**Instructions to follow:** From the data below, copy exactly the lines that lie between the one holding "rewrite land_high_half by lia." and the one holding "intr_names : gmap Z string;", including both, and nothing more.

──────── Material for the task

(* ===== verification/Interrupt.v ===== *)
(** * Interrupts (virtual-memory/threads/interrupt.c)

    The CPU's interrupt flag with the two booleans of the external-interrupt
    protocol, the interrupt descriptor table with its gates, the table of
    registered handlers, and the counter of unexpected interrupts.  The file is
    the stock one in every sub-project, so the priority scheduler's model uses
    these definitions too.  [intr_handler], which calls back into the scheduler,
    is in Timer.v. *)
From S2P Require Import Prelude CInt.
From stdpp Require Import strings.
Open Scope Z_scope.

(** ** Interrupt level *)

Inductive intr_level := INTR_OFF | INTR_ON.

#[export] Instance intr_level_eq_dec : EqDecision intr_level.
Proof. solve_decision. Defined.

(** The IF flag of the CPU, [in_external_intr] and [yield_on_return]. *)
Record intr := Intr {
  if_flag : intr_level;
  in_external_intr : bool;
  yield_on_return : bool
}.
#[export] Instance eta_intr : Eta intr :=
  λ r, Intr (if_flag r) (in_external_intr r) (yield_on_return r).

Definition intr_get_level (i : intr) : intr_level := if_flag i.

Definition intr_context (i : intr) : bool := in_external_intr i.

Definition intr_enable (i : intr) : outcome (intr_level * intr) :=
  let old_level := intr_get_level i in
  ASSERT (negb (intr_context i));;
  Ret (old_level, i <| if_flag := INTR_ON |>).

Definition intr_disable (i : intr) : intr_level * intr :=
  let old_level := intr_get_level i in
  (old_level, i <| if_flag := INTR_OFF |>).

Definition intr_set_level (level : intr_level) (i : intr) : outcome (intr_level * intr) :=
  match level with
  | INTR_ON => intr_enable i
  | INTR_OFF => Ret (intr_disable i)
  end.

Definition intr_yield_on_return (i : intr) : outcome intr :=
  ASSERT (intr_context i);;
  Ret (i <| yield_on_return := true |>).

(** Disabling interrupts around a critical section and restoring the saved
    level leaves the CPU as it was, outside an external interrupt. *)
Lemma intr_disable_restore (i : intr) :
  in_external_intr i = false →
  let '(old, i') := intr_disable i in
  ∃ l, intr_set_level old i' = Ret (l, i).
Proof. destruct i as [[] [] []]; intros H; simpl in *; try done; eauto. Qed.

(** ** Gates of the interrupt descriptor table *)

Section gates.
(** Selector of the kernel code segment ([threads/loader.h]). *)
Variable SEL_KCSEG : Z.

Definition make_gate (function dpl type : Z) : outcome Z :=
  ASSERT (negb (function =? 0));;
  ASSERT ((0 <=? dpl) && (dpl <=? 3));;
  ASSERT ((0 <=? type) && (type <=? 15));;
  let e0 := u32 (Z.lor (Z.land function 65535) (Z.shiftl SEL_KCSEG 16)) in
  let e1 :=
    u32 (Z.lor (Z.lor (Z.lor (Z.lor (Z.land function 4294901760) (Z.shiftl 1 15))
      (Z.shiftl dpl 13)) (Z.shiftl 0 12)) (Z.shiftl type 8)) in
  Ret (u64 (Z.lor e0 (Z.shiftl e1 32))).

Definition make_intr_gate (function dpl : Z) : outcome Z := make_gate function dpl 14.
Definition make_trap_gate (function dpl : Z) : outcome Z := make_gate function dpl 15.

Definition make_idtr_operand (limit base : Z) : Z :=
  u64 (Z.lor (u16 limit) (Z.shiftl (u32 base) 16)).
End gates.

(** Adjacent bit fields: [lor] of a low field and a shifted high field. *)
Lemma land_shiftl_0 n a b : 0 ≤ n → 0 ≤ a < 2 ^ n → Z.land a (Z.shiftl b n) = 0.
Proof.
  intros Hn Ha. apply Z.bits_inj'. intros i Hi.
  rewrite Z.land_spec, Z.bits_0, Z.shiftl_spec by done.
  destruct (Z.ltb_spec i n); [by rewrite (Z.testbit_neg_r b) by lia; rewrite andb_false_r|].
  destruct (Z.eq_dec a 0) as [->|]; [by rewrite Z.bits_0|].
  rewrite (Z.bits_above_log2 a i); [done|lia|].
  apply Z.log2_lt_pow2; [lia|]. pose proof (Z.pow_le_mono_r 2 n i). lia.
Qed.

Lemma lor_shiftl_add n a b : 0 ≤ n → 0 ≤ a < 2 ^ n → Z.lor a (Z.shiftl b n) = a + b * 2 ^ n.
Proof.
  intros Hn Ha. pose proof (land_shiftl_0 n a b Hn Ha) as Hd.
  rewrite <- Z.lxor_lor, <- Z.add_nocarry_lxor by done. by rewrite Z.shiftl_mul_pow2.
Qed.

(** Masking the high half of a 32-bit word. *)
Lemma land_high_half x : 0 ≤ x < 4294967296 → Z.land x 4294901760 = Z.shiftl (x / 65536) 16.
Proof.
  intros Hx. change 4294901760 with (Z.shiftl (Z.ones 16) 16).
  change 65536 with (2 ^ 16). rewrite <- Z.shiftr_div_pow2 by lia.
  apply Z.bits_inj'. intros i Hi. rewrite Z.land_spec, !Z.shiftl_spec by done.
  destruct (Z.ltb_spec i 16).
  - rewrite (Z.testbit_neg_r (Z.ones 16)), (Z.testbit_neg_r (Z.shiftr x 16)) by lia.
    by rewrite andb_false_r.
  - rewrite Z.shiftr_spec by lia. rewrite Z.sub_add.
    destruct (Z.ltb_spec (i - 16) 16).
    + rewrite Z.ones_spec_low by lia. by rewrite andb_true_r.
    + rewrite Z.ones_spec_high by lia. rewrite andb_false_r.
      destruct (Z.eq_dec x 0) as [->|]; [by rewrite Z.bits_0|].
      symmetry. apply Z.bits_above_log2; [lia|]. apply Z.log2_lt_pow2; [lia|].
      pose proof (Z.pow_le_mono_r 2 32 i). lia.
Qed.

Lemma gate_flags_add dpl type :
  0 ≤ dpl ≤ 3 → 0 ≤ type ≤ 15 →
  Z.lor (Z.lor (Z.lor (Z.shiftl 1 15) (Z.shiftl dpl 13)) (Z.shiftl 0 12)) (Z.shiftl type 8)
  = 32768 + dpl * 8192 + type * 256.
Proof.
  intros Hd Ht.
  assert (dpl = 0 ∨ dpl = 1 ∨ dpl = 2 ∨ dpl = 3) as Hd' by lia.
  assert (type ∈ seqZ 0 16) as Ht' by (apply elem_of_seqZ; lia).
  revert Ht'. clear Ht Hd. revert type. apply Forall_forall.
  destruct Hd' as [-> | [-> | [-> | ->]]]; repeat constructor.
Qed.

Lemma make_gate_value sel function dpl type :
  0 ≤ sel < 65536 → 0 < function < 4294967296 → 0 ≤ dpl ≤ 3 → 0 ≤ type ≤ 15 →
  make_gate sel function dpl type =
    Ret (function mod 65536 + sel * 65536 +
         (type * 256 + dpl * 8192 + 32768 + (function / 65536) * 65536) * 4294967296).
Proof.
  intros Hs Hf Hd Ht. unfold make_gate.
  rewrite !ASSERT_true by bool_lia. simpl. f_equal.
  rewrite land_high_half by lia.
  rewrite (Z.lor_comm (Z.shiftl (function / 65536) 16)), <- !Z.lor_assoc.
  rewrite (Z.lor_comm (Z.shiftl (function / 65536) 16)), !Z.lor_assoc.
  rewrite gate_flags_add by done.
  change 65535 with (Z.ones 16). rewrite Z.land_ones by lia.
  change (2 ^ 16) with 65536.
  pose proof (Z.mod_pos_bound function 65536).
  assert (0 ≤ function / 65536 < 65536) by (Z.to_euclidean_division_equations; lia).
  rewrite (lor_shiftl_add 16 (function mod 65536)) by lia.
  rewrite (lor_shiftl_add 16 (32768 + dpl * 8192 + type * 256)) by lia.
  change (2 ^ 16) with 65536. rewrite !u32_id by (unfold in_u32; lia).
  rewrite lor_shiftl_add by lia. change (2 ^ 32) with 4294967296.
  unfold u64. rewrite Z.mod_small by lia. lia.
Qed.

(** ** Registration of handlers *)

(** The IDT, the handlers (identified by [H]), their names, and the counters of
    unexpected interrupts; [INTR_CNT] is 256. *)
Record idt_state (H : Type) := IdtState {
  idt : gmap Z Z;
  intr_handlers : gmap Z H;
  intr_names : gmap Z string;
  unexpected_cnt : gmap Z Z
}.
Arguments IdtState {H} _ _ _ _.
Arguments idt {H} _.
Arguments intr_handlers {H} _.
Arguments intr_names {H} _.
Arguments unexpected_cnt {H} _.
#[export] Instance eta_idt_state {H} : Eta (idt_state H) :=
  λ r, IdtState (idt r) (intr_handlers r) (intr_names r) (unexpected_cnt r).

Definition INTR_CNT : Z := 256.

(** ** The 8259A interrupt controllers, as the port writes [(port, value)] made *)

Definition PIC0_CTRL : Z := 32.
Definition PIC0_DATA : Z := 33.
Definition PIC1_CTRL : Z := 160.
Definition PIC1_DATA : Z := 161.

Definition pic_init : list (Z * Z) :=
  [(PIC0_DATA, 255); (PIC1_DATA, 255);
   (PIC0_CTRL, 17); (PIC0_DATA, 32); (PIC0_DATA, 4); (PIC0_DATA, 1);
   (PIC1_CTRL, 17); (PIC1_DATA, 40); (PIC1_DATA, 2); (PIC1_DATA, 1);
   (PIC0_DATA, 0); (PIC1_DATA, 0)].

Definition pic_end_of_interrupt (irq : Z) : outcome (list (Z * Z)) :=
  ASSERT ((32 <=? irq) && (irq <? 48));;
  Ret ((PIC0_CTRL, 32) :: if 40 <=? irq then [(PIC1_CTRL, 32)] else []).

Section registration.
Context {H : Type}.
(** Selector of the kernel code segment, and the addresses of the assembly
    entry stubs ([intr-stubs.S]). *)
Variable SEL_KCSEG : Z.
Variable intr_stubs : Z → Z.

Definition register_handler (vec_no dpl : Z) (level : intr_level) (handler : H)
    (name : string) (s : idt_state H) : outcome (idt_state H) :=
  ASSERT (bool_decide (intr_handlers s !! vec_no = None));;
  gate ← match level with
         | INTR_ON => make_trap_gate SEL_KCSEG (intr_stubs vec_no) dpl
         | INTR_OFF => make_intr_gate SEL_KCSEG (intr_stubs vec_no) dpl
         end;
  Ret (s <| idt := <[vec_no := gate]> (idt s) |>
         <| intr_handlers := <[vec_no := handler]> (intr_handlers s) |>
         <| intr_names := <[vec_no := name]> (intr_names s) |>).

Definition intr_register_ext (vec_no : Z) (handler : H) (name : string)
    (s : idt_state H) : outcome (idt_state H) :=
  ASSERT ((32 <=? vec_no) && (vec_no <=? 47));;
  register_handler vec_no 0 INTR_OFF handler name s.

Definition intr_register_int (vec_no dpl : Z) (level : intr_level) (handler : H)
    (name : string) (s : idt_state H) : outcome (idt_state H) :=
  ASSERT ((vec_no <? 32) || (47 <? vec_no));;
  register_handler vec_no dpl level handler name s.

(** Counts the interrupt and says whether a message is printed. *)
Definition unexpected_interrupt (vec_no : Z) (s : idt_state H) : bool * idt_state H :=
  let n := u32 (default 0 (unexpected_cnt s !! vec_no) + 1) in
  (Z.land n (u32 (n - 1)) =? 0,
   s <| unexpected_cnt := <[vec_no := n]> (unexpected_cnt s) |>).

(** [intr_names] after [intr_init]: fifteen is reserved and stays unknown. *)
Definition exception_names : list (Z * string) :=
  [(0, "#DE Divide Error"); (1, "#DB Debug Exception"); (2, "NMI Interrupt");
   (3, "#BP Breakpoint Exception"); (4, "#OF Overflow Exception");
   (5, "#BR BOUND Range Exceeded Exception"); (6, "#UD Invalid Opcode Exception");
   (7, "#NM Device Not Available Exception"); (8, "#DF Double Fault Exception");
   (9, "Coprocessor Segment Overrun"); (10, "#TS Invalid TSS Exception");
   (11, "#NP Segment Not Present"); (12, "#SS Stack Fault Exception");
   (13, "#GP General Protection Exception"); (14, "#PF Page-Fault Exception");
   (16, "#MF x87 FPU Floating-Point Error"); (17, "#AC Alignment Check Exception");
   (18, "#MC Machine-Check Exception"); (19, "#XF SIMD Floating-Point Exception")].

(** [intr_init]: the port writes, the operand of [lidt] and the tables; [idt_addr]
    is the address of the array [idt]. *)
Definition intr_init (idt_addr : Z) (s : idt_state H)
    : outcome (list (Z * Z) * Z * idt_state H) :=
  s1 ← foldl (λ ms i, s ← ms;
                gate ← make_intr_gate SEL_KCSEG (intr_stubs i) 0;
                Ret (s <| idt := <[i := gate]> (idt s) |>)) (Ret s) (seqZ 0 INTR_CNT);
  let idtr_operand := make_idtr_operand (8 * INTR_CNT - 1) idt_addr in
  let unknown := foldl (λ m i, <[i := "unknown"]> m) (intr_names s1) (seqZ 0 INTR_CNT) in
  let names := foldl (λ m '(i, n), <[i := n]> m) unknown exception_names in
  Ret (pic_init, idtr_operand, s1 <| intr_names := names |>).

Definition intr_name (vec : Z) (s : idt_state H) : option string := intr_names s !! vec.
End registration.

(** ** Properties *)

(** A gate built by [make_gate] carries exactly its arguments in the bit fields
    the CPU reads: the two halves of the entry point, the code selector, the gate
    type, the privilege level and the present bit. *)
Theorem make_gate_fields (sel function dpl type : Z) :
  0 ≤ sel < 65536 → 0 < function < 4294967296 → 0 ≤ dpl ≤ 3 → 0 ≤ type ≤ 15 →
  ∃ g, make_gate sel function dpl type = Ret g ∧
    0 ≤ g < 18446744073709551616 ∧
    (g / 2 ^ 48) * 2 ^ 16 + g mod 2 ^ 16 = function ∧
    (g / 2 ^ 16) mod 2 ^ 16 = sel ∧
    (g / 2 ^ 40) mod 2 ^ 5 = type ∧
    (g / 2 ^ 45) mod 2 ^ 2 = dpl ∧
    (g / 2 ^ 47) mod 2 = 1 ∧
    (g / 2 ^ 32) mod 2 ^ 8 = 0.
Proof.
  intros Hs Hf Hd Ht. rewrite make_gate_value by done. eexists. split; [done|].
  change (2 ^ 48) with 281474976710656. change (2 ^ 40) with 1099511627776.
  change (2 ^ 45) with 35184372088832. change (2 ^ 47) with 140737488355328.
  change (2 ^ 32) with 4294967296. change (2 ^ 16) with 65536.
  change (2 ^ 5) with 32. change (2 ^ 2) with 4. change (2 ^ 8) with 256.
  split_and!; Z.to_euclidean_division_equations; lia.
Qed.

Lemma make_gate_fields_witness :
  ∃ g, make_gate 8 3221356544 3 15 = Ret g ∧
    0 ≤ g < 18446744073709551616 ∧
    (g / 2 ^ 48) * 2 ^ 16 + g mod 2 ^ 16 = 3221356544 ∧
    (g / 2 ^ 16) mod 2 ^ 16 = 8 ∧
    (g / 2 ^ 40) mod 2 ^ 5 = 15 ∧
    (g / 2 ^ 45) mod 2 ^ 2 = 3 ∧
    (g / 2 ^ 47) mod 2 = 1 ∧
    (g / 2 ^ 32) mod 2 ^ 8 = 0.
Proof. apply (make_gate_fields 8 3221356544 3 15); lia. Defined.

────────────────

**Answer space:**
  rewrite land_high_half by lia.
  rewrite (Z.lor_comm (Z.shiftl (function / 65536) 16)), <- !Z.lor_assoc.
  rewrite (Z.lor_comm (Z.shiftl (function / 65536) 16)), !Z.lor_assoc.
  rewrite gate_flags_add by done.
  change 65535 with (Z.ones 16). rewrite Z.land_ones by lia.
  change (2 ^ 16) with 65536.
  pose proof (Z.mod_pos_bound function 65536).
  assert (0 ≤ function / 65536 < 65536) by (Z.to_euclidean_division_equations; lia).
  rewrite (lor_shiftl_add 16 (function mod 65536)) by lia.
  rewrite (lor_shiftl_add 16 (32768 + dpl * 8192 + type * 256)) by lia.
  change (2 ^ 16) with 65536. rewrite !u32_id by (unfold in_u32; lia).
  rewrite lor_shiftl_add by lia. change (2 ^ 32) with 4294967296.
  unfold u64. rewrite Z.mod_small by lia. lia.
Qed.

(** ** Registration of handlers *)

(** The IDT, the handlers (identified by [H]), their names, and the counters of
    unexpected interrupts; [INTR_CNT] is 256. *)
Record idt_state (H : Type) := IdtState {
  idt : gmap Z Z;
  intr_handlers : gmap Z H;
  intr_names : gmap Z string;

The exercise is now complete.